### Data excerpts
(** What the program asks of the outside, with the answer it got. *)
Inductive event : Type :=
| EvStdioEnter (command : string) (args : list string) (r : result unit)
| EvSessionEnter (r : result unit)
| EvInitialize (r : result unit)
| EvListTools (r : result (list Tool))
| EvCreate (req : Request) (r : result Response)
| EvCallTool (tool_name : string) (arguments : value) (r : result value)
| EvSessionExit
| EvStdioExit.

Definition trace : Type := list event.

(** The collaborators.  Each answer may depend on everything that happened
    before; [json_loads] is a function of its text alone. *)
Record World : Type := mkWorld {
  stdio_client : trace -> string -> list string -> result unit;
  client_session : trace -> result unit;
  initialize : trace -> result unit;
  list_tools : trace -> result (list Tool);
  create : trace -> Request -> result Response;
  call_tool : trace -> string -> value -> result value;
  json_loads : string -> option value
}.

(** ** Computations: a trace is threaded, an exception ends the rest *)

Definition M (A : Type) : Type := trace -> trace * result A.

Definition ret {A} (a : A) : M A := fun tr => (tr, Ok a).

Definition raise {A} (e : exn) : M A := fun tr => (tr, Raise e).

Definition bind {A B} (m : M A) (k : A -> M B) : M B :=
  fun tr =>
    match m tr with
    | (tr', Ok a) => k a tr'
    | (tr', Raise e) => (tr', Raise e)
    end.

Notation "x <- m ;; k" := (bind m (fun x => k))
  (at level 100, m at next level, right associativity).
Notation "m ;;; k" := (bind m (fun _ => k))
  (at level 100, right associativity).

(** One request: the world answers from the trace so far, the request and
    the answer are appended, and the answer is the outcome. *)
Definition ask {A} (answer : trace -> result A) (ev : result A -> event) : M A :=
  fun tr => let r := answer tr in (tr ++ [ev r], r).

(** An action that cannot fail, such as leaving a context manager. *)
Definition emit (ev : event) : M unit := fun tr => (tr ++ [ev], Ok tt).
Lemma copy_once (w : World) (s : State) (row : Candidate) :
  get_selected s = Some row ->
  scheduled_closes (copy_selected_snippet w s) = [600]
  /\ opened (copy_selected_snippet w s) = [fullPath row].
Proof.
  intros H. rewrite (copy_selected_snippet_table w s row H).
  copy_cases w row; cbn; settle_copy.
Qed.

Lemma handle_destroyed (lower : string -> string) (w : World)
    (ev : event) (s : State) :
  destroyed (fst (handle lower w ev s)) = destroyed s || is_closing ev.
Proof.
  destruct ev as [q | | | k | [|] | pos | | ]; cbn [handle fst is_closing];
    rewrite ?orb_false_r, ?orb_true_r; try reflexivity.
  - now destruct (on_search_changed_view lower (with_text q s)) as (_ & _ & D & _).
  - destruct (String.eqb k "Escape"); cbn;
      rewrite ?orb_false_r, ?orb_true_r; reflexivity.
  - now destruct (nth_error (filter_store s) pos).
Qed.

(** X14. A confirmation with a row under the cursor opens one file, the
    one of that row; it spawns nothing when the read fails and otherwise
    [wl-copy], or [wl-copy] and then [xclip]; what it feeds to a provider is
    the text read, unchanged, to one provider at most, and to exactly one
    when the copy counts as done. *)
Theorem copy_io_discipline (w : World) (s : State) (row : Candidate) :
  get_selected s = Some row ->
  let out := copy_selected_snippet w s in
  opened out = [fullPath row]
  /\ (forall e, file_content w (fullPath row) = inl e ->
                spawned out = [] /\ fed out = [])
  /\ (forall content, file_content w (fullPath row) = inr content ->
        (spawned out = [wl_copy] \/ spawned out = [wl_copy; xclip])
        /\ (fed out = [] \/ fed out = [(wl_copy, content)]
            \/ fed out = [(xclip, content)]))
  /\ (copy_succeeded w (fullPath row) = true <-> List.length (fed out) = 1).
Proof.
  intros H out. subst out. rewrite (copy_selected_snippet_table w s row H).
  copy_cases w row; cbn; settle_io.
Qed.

--

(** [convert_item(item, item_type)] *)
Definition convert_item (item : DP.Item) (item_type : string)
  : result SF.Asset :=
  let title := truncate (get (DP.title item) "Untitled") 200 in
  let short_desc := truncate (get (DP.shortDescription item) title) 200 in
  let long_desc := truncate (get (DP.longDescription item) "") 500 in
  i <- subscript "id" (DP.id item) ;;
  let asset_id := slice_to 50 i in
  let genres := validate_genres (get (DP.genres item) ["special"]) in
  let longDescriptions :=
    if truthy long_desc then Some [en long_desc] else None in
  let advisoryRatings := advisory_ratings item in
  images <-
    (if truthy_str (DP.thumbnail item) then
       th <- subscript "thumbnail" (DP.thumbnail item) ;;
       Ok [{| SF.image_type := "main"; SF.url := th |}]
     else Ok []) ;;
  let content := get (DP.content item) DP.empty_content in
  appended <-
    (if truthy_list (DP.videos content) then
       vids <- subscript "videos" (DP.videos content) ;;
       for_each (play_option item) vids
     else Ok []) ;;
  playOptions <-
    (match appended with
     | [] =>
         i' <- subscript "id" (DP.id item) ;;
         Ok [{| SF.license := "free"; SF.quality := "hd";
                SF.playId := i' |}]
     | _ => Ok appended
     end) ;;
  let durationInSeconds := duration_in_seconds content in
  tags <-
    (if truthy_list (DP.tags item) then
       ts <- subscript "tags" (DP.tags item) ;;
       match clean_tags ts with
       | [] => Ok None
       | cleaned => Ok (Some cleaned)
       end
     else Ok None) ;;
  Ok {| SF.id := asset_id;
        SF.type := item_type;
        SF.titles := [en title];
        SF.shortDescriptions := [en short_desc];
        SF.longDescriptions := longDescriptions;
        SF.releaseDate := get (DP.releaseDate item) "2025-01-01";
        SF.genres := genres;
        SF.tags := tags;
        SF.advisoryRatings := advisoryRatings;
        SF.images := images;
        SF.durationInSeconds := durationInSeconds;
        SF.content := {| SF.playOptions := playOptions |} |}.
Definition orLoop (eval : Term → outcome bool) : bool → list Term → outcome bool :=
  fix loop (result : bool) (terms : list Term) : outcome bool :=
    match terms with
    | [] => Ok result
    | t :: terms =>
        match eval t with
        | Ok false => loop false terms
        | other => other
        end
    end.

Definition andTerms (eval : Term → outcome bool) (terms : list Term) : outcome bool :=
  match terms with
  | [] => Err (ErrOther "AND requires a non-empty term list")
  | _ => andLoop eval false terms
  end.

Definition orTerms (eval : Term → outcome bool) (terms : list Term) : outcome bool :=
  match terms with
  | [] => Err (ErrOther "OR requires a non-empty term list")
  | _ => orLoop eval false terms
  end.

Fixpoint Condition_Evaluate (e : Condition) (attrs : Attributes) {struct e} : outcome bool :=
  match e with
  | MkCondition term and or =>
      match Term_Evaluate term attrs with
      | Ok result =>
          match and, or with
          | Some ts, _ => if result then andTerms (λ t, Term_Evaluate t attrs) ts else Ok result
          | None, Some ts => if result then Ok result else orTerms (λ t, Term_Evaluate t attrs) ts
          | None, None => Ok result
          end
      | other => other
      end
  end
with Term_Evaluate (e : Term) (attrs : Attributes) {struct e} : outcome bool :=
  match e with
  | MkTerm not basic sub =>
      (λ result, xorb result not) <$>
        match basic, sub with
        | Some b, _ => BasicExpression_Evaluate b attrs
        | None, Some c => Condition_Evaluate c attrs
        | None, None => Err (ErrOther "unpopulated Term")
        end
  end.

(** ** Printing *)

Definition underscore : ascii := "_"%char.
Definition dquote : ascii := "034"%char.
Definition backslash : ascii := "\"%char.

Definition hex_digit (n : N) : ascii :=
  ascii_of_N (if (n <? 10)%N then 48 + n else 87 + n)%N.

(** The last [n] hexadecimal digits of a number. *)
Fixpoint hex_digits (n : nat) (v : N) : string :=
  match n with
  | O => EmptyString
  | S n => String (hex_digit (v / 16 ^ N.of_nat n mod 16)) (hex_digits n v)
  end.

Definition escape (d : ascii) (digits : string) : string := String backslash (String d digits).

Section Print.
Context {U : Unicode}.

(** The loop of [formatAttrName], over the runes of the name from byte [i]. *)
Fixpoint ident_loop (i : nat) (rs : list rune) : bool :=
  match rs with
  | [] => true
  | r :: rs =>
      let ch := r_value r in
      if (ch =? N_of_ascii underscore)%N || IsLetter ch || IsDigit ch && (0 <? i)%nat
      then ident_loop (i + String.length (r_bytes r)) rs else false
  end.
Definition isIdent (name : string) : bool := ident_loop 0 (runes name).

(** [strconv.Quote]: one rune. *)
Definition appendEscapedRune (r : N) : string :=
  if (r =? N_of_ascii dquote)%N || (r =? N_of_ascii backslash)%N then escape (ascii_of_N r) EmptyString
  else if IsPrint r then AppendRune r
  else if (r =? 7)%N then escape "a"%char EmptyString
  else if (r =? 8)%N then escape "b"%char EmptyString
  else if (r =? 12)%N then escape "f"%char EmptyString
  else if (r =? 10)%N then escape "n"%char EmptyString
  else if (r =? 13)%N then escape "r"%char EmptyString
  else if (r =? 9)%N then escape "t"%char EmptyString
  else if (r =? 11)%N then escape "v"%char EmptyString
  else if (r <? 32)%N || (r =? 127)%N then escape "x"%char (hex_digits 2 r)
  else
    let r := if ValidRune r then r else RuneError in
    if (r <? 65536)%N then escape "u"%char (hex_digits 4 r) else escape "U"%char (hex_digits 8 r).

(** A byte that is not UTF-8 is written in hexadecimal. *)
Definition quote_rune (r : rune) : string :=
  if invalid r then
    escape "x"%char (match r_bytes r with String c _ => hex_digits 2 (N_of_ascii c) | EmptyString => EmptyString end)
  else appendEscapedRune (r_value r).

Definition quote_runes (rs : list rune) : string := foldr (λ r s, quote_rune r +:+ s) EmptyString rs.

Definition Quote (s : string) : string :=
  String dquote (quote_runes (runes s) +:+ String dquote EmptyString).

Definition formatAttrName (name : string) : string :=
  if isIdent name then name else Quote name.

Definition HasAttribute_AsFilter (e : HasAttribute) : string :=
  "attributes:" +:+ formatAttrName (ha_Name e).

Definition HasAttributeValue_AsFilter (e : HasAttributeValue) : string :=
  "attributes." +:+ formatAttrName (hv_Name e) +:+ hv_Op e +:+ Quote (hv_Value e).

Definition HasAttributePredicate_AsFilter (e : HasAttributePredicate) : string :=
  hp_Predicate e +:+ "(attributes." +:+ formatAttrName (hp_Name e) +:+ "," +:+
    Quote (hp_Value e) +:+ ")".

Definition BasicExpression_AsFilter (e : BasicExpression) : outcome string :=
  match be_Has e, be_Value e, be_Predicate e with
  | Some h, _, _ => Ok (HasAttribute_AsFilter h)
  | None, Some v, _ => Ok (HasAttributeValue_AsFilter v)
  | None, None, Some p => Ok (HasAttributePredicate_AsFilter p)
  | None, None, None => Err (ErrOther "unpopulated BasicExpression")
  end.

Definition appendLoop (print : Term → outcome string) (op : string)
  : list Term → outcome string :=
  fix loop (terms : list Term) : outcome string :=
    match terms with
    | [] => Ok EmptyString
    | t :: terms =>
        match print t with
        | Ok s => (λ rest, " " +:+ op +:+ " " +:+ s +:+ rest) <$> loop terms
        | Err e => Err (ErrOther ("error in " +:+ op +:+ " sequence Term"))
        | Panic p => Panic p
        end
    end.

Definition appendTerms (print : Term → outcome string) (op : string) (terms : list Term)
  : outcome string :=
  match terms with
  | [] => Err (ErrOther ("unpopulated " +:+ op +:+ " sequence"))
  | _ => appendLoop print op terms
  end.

==

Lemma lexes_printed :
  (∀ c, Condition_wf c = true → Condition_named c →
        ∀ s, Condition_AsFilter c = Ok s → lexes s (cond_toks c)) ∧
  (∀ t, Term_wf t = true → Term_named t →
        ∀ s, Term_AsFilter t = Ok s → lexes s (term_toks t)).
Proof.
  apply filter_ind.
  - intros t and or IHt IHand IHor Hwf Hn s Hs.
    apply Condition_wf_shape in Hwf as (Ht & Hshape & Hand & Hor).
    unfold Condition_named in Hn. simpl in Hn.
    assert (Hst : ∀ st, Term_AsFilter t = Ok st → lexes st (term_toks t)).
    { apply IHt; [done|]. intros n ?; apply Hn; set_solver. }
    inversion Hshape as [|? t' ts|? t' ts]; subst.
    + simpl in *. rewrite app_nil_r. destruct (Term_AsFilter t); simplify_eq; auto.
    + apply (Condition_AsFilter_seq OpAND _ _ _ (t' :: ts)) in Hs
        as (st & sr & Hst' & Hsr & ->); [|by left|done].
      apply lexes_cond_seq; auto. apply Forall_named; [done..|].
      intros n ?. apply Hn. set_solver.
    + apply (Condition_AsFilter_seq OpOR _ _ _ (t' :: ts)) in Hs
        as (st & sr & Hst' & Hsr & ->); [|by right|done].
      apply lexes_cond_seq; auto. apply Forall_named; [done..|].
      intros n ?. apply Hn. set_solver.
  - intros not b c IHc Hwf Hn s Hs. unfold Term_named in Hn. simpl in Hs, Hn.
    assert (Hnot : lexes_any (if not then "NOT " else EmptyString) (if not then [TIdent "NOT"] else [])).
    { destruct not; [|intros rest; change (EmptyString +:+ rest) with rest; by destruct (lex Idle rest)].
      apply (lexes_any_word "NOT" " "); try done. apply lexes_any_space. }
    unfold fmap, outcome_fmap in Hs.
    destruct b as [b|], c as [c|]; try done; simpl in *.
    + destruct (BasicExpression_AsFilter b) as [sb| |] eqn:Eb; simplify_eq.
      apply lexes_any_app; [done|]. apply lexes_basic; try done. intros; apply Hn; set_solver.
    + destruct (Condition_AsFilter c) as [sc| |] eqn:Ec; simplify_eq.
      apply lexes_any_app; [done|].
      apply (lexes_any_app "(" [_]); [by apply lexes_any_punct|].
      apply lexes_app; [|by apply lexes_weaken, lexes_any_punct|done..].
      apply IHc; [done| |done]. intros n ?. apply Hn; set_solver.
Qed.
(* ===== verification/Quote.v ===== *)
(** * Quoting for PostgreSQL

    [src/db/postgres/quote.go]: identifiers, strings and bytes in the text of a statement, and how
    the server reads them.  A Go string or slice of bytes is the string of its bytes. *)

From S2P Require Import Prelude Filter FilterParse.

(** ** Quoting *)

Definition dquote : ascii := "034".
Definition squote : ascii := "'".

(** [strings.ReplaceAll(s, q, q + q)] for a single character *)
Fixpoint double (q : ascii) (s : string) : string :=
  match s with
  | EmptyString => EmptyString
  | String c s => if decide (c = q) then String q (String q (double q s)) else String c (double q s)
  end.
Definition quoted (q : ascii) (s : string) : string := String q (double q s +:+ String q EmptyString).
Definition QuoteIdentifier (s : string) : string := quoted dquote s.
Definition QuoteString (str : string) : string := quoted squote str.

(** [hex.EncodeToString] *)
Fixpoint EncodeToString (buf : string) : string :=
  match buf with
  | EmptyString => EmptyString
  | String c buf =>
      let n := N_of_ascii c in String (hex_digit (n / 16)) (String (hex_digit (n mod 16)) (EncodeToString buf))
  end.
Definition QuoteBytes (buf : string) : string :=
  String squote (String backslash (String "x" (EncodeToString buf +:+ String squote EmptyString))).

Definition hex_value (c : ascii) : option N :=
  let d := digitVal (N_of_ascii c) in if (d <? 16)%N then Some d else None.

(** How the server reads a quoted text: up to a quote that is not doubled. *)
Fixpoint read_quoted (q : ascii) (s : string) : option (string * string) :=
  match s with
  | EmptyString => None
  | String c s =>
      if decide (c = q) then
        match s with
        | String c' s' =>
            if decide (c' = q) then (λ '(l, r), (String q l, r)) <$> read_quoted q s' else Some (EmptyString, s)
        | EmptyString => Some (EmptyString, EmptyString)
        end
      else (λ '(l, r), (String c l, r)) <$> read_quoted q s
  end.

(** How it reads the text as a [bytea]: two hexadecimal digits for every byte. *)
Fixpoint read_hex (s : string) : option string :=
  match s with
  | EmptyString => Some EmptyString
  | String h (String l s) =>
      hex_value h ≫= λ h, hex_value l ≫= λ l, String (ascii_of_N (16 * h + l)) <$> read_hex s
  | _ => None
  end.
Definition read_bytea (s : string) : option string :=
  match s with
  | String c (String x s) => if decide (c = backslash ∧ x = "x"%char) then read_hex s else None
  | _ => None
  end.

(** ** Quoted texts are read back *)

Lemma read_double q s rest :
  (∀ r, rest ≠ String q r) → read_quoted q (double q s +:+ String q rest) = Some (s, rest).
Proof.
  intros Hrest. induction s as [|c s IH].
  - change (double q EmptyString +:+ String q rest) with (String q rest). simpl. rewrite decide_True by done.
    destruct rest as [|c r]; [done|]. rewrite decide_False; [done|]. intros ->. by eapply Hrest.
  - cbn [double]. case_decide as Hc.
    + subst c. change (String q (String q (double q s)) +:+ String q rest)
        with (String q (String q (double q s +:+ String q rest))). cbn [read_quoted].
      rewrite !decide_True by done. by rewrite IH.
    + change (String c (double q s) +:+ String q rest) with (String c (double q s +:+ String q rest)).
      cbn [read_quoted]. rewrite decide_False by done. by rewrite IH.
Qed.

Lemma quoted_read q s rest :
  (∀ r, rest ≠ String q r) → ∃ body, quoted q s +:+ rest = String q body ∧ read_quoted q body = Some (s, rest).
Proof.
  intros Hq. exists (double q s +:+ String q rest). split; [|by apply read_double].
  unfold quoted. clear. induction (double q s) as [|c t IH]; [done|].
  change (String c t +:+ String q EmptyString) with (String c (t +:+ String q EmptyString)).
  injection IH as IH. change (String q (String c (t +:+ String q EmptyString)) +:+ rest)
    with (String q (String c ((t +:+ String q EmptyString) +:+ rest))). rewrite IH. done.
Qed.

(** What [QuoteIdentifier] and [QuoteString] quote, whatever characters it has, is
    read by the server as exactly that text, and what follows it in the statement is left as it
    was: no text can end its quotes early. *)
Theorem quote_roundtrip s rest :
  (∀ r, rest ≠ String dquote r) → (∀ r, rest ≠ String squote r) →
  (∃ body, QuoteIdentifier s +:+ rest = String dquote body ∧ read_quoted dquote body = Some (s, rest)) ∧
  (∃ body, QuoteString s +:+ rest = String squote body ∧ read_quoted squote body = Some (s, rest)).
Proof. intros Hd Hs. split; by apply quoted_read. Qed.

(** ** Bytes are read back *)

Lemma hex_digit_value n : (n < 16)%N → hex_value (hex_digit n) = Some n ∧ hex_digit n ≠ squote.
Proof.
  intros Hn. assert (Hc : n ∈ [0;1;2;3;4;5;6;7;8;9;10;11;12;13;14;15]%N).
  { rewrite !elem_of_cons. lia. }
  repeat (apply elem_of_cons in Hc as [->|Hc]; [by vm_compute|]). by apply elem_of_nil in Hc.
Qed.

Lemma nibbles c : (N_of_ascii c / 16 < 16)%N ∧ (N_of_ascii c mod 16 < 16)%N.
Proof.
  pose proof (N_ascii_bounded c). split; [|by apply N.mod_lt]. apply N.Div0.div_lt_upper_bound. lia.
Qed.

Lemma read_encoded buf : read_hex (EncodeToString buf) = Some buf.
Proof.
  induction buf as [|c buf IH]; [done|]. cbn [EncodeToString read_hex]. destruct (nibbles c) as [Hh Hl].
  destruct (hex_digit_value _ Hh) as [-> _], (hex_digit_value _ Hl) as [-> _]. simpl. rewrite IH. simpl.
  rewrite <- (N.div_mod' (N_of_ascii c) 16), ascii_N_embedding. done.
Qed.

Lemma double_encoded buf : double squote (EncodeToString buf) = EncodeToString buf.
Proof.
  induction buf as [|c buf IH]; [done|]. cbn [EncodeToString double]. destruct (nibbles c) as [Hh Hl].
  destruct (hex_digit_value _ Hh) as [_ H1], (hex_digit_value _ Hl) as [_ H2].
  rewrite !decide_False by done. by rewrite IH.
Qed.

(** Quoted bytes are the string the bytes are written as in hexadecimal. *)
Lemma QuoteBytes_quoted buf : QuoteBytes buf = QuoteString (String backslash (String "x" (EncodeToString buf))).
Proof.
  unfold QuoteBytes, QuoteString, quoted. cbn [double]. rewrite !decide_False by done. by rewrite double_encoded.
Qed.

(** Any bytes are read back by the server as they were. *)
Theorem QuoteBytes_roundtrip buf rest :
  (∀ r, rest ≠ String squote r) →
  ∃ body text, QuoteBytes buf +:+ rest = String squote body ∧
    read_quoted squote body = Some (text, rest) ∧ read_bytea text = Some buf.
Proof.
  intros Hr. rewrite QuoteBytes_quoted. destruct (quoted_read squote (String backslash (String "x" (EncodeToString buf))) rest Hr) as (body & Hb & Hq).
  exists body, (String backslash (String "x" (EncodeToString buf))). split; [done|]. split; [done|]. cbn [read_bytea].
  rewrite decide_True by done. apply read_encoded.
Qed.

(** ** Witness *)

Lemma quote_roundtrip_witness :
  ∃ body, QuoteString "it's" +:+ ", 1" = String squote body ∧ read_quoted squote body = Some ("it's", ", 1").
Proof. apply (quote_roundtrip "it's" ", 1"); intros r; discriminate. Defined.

### Task goal
The exact lines of the material above starting at the one that contains "(tr, Raise e)." and ending at the one that contains "(** One request: the" are what to retype; leave out everything else.

### Answer area
Definition raise {A} (e : exn) : M A := fun tr => (tr, Raise e).

Definition bind {A B} (m : M A) (k : A -> M B) : M B :=
  fun tr =>
    match m tr with
    | (tr', Ok a) => k a tr'
    | (tr', Raise e) => (tr', Raise e)
    end.

Notation "x <- m ;; k" := (bind m (fun x => k))
  (at level 100, m at next level, right associativity).
Notation "m ;;; k" := (bind m (fun _ => k))
  (at level 100, right associativity).

(** One request: the world answers from the trace so far, the request and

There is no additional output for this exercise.